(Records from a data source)
======
Lemma run_job_wf plan now s job : co_wf (du_co s) -> cj_items job <> [] ->
  co_wf (du_co (run_job plan now s job)) /\ co_keeps (du_co s) (du_co (run_job plan now s job)) /\
  co_plan_ (du_co (run_job plan now s job)) = co_plan_ (du_co s).
Proof.
  intros Hwf Hne. unfold run_job. destruct (om_find _ _) as [due|]; [|split_and!; done || apply co_keeps_refl].
  guard as G1; [split_and!; done || apply co_keeps_refl|]. cbv zeta.
  set (c1 := co_with_due _ _ _). assert (co_wf c1) as Hwf1 by (by apply co_wf_due).
  pose proof (allocateRequestId_spec c1 (cw_next c1 Hwf1)) as Ha. destruct (allocateRequestId c1) as [id c2].
  destruct Ha as [[-> ->]|(-> & A1 & -> & A2)].
  { cbn [Z.eqb du_co]. split_and!; [done| |done]. split_and!; try done. apply progress_refl. }
  rewrite (proj2 (Z.eqb_neq _ 0)) by lia.
  set (t := job_task _ _ _ _). pose proof (job_task_shape plan job (co_next_request_id_ c1) _ Hne : task_shape t) as Hs.
  destruct (enqueue_co_wf c1 _ t Hwf1 eq_refl eq_refl A2 Hs) as (E1 & E2 & _ & _).
  change (co_limits_ (du_co s)) with (co_limits_ c1). cbv zeta in E1, E2.
  destruct (enqueueLocked _ _ t) as [r q]. cbn [fst snd] in E1, E2.
  assert (co_keeps (du_co s) (co_with_tasks (co_with_next_id c1 (co_next_request_id_ c1 + 1)) q)) as Hk by done.
  by destruct r.
Qed.

Lemma run_jobs_wf plan now jobs s : co_wf (du_co s) -> Forall (fun j => cj_items j <> []) jobs ->
  let s' := foldl (run_job plan now) s jobs in
  co_wf (du_co s') /\ co_keeps (du_co s) (du_co s') /\ co_plan_ (du_co s') = co_plan_ (du_co s).
Proof.
  revert s. induction jobs as [|j jobs IH]; intros s Hwf Hj; cbn [foldl].
  { split_and!; try done. apply co_keeps_refl. }
  apply Forall_cons in Hj as [Hj Hjs]. destruct (run_job_wf plan now s j Hwf Hj) as (R1 & R2 & R3).
  destruct (IH (run_job plan now s j) R1 Hjs) as (I1 & I2 & I3).
  split_and!; [done|by eapply co_keeps_trans|congruence].
Qed.

Lemma runDue_wf c now : co_wf c -> co_wf (snd (runDue c now)) /\ co_keeps c (snd (runDue c now)).
Proof.
  intros Hwf. unfold runDue. guard as G1; [split; [done|apply co_keeps_refl]|].
  guard as G2; [split; [done|apply co_keeps_refl]|]. cbv zeta. cbn [snd].
  set (c1 := if negb _ then _ else c).
  assert (co_wf c1 /\ co_keeps c c1 /\ co_plan_ c1 = co_plan_ c) as (W1 & K1 & P1).
  { unfold c1. guard as G; [split_and!; [by apply co_wf_due| |done]|split_and!; [done|apply co_keeps_refl|done]].
    split_and!; try done. apply progress_refl. }
  destruct (run_jobs_wf (co_plan_ c) now (cp_jobs (co_plan_ c)) (mkDue c1 0 0 0 0 []) W1) as (R1 & R2 & _).
  { eapply Forall_impl; [apply (cw_jobs c Hwf)|]. by intros j [? _]. }
  split; [done|]. by eapply co_keeps_trans.
Qed.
======
EXERCISE REQUIREMENTS:
Each record above needs to be reproduced exactly as written.

SOLUTION:
Lemma run_job_wf plan now s job : co_wf (du_co s) -> cj_items job <> [] ->
  co_wf (du_co (run_job plan now s job)) /\ co_keeps (du_co s) (du_co (run_job plan now s job)) /\
  co_plan_ (du_co (run_job plan now s job)) = co_plan_ (du_co s).
Proof.
  intros Hwf Hne. unfold run_job. destruct (om_find _ _) as [due|]; [|split_and!; done || apply co_keeps_refl].
  guard as G1; [split_and!; done || apply co_keeps_refl|]. cbv zeta.
  set (c1 := co_with_due _ _ _). assert (co_wf c1) as Hwf1 by (by apply co_wf_due).
  pose proof (allocateRequestId_spec c1 (cw_next c1 Hwf1)) as Ha. destruct (allocateRequestId c1) as [id c2].
  destruct Ha as [[-> ->]|(-> & A1 & -> & A2)].
  { cbn [Z.eqb du_co]. split_and!; [done| |done]. split_and!; try done. apply progress_refl. }
  rewrite (proj2 (Z.eqb_neq _ 0)) by lia.
  set (t := job_task _ _ _ _). pose proof (job_task_shape plan job (co_next_request_id_ c1) _ Hne : task_shape t) as Hs.
  destruct (enqueue_co_wf c1 _ t Hwf1 eq_refl eq_refl A2 Hs) as (E1 & E2 & _ & _).
  change (co_limits_ (du_co s)) with (co_limits_ c1). cbv zeta in E1, E2.
  destruct (enqueueLocked _ _ t) as [r q]. cbn [fst snd] in E1, E2.
  assert (co_keeps (du_co s) (co_with_tasks (co_with_next_id c1 (co_next_request_id_ c1 + 1)) q)) as Hk by done.
  by destruct r.
Qed.

Lemma run_jobs_wf plan now jobs s : co_wf (du_co s) -> Forall (fun j => cj_items j <> []) jobs ->
  let s' := foldl (run_job plan now) s jobs in
  co_wf (du_co s') /\ co_keeps (du_co s) (du_co s') /\ co_plan_ (du_co s') = co_plan_ (du_co s).
Proof.
  revert s. induction jobs as [|j jobs IH]; intros s Hwf Hj; cbn [foldl].
  { split_and!; try done. apply co_keeps_refl. }
  apply Forall_cons in Hj as [Hj Hjs]. destruct (run_job_wf plan now s j Hwf Hj) as (R1 & R2 & R3).
  destruct (IH (run_job plan now s j) R1 Hjs) as (I1 & I2 & I3).
  split_and!; [done|by eapply co_keeps_trans|congruence].
Qed.

Lemma runDue_wf c now : co_wf c -> co_wf (snd (runDue c now)) /\ co_keeps c (snd (runDue c now)).
Proof.
  intros Hwf. unfold runDue. guard as G1; [split; [done|apply co_keeps_refl]|].
  guard as G2; [split; [done|apply co_keeps_refl]|]. cbv zeta. cbn [snd].
  set (c1 := if negb _ then _ else c).
  assert (co_wf c1 /\ co_keeps c c1 /\ co_plan_ c1 = co_plan_ c) as (W1 & K1 & P1).
  { unfold c1. guard as G; [split_and!; [by apply co_wf_due| |done]|split_and!; [done|apply co_keeps_refl|done]].
    split_and!; try done. apply progress_refl. }
  destruct (run_jobs_wf (co_plan_ c) now (cp_jobs (co_plan_ c)) (mkDue c1 0 0 0 0 []) W1) as (R1 & R2 & _).
  { eapply Forall_impl; [apply (cw_jobs c Hwf)|]. by intros j [? _]. }
  split; [done|]. by eapply co_keeps_trans.
Qed.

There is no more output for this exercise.